WORK ORDER
Please give the number of lines in the material below that contain "using", and provide nothing besides that number.

Start of DATASET EXCERPTS

(** ** Splitting at dots *)

Lemma digit_not_dot (c : ascii) : is_digit c = true -> not_dot c = true.
Proof. each_char c. Qed.

Lemma digits_no_dot (s : str) : all_in is_digit s -> all_in not_dot s.
Proof.
  induction 1; constructor; auto using digit_not_dot.
Qed.

Lemma split_no_dot (s : str) : all_in not_dot s -> split "." s = [s].
Proof.
  induction 1 as [|c s Hc _ IH]; simpl; [reflexivity|].
  unfold not_dot in Hc. apply negb_true_iff in Hc. rewrite Hc, IH. reflexivity.
Qed.

Lemma split_dot (a rest : str) :
  all_in not_dot a -> split "." (a ++ py "." ++ rest) = a :: split "." rest.
Proof.
  induction 1 as [|c s Hc _ IH]; simpl; [reflexivity|].
  unfold not_dot in Hc. apply negb_true_iff in Hc.
  simpl in IH. rewrite Hc, IH. reflexivity.
Qed.

Lemma split_dotted_quad (a b c d : str) :
  all_in is_digit a -> all_in is_digit b -> all_in is_digit c ->
  all_in is_digit d ->
  split "." (a ++ py "." ++ b ++ py "." ++ c ++ py "." ++ d) = [a; b; c; d].
Proof.
  intros Ha Hb Hc Hd.
  rewrite !split_dot, split_no_dot; auto using digits_no_dot.
Qed.

(** ** Addresses as 32-bit values *)

Local Open Scope Z_scope.

Lemma testbit_above (a n k : Z) :
  0 <= a < 2 ^ k -> 0 <= k <= n -> Z.testbit a n = false.
Proof.
  intros [Ha Hlt] Hk.
  destruct (Z.eq_dec a 0) as [->|Hne]; [apply Z.bits_0|].
  apply Z.bits_above_log2; [exact Ha|].
  assert (Z.log2 a < k) by (apply Z.log2_lt_pow2; lia). lia.
Qed.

End of DATASET EXCERPTS

EXERCISE ANSWER
2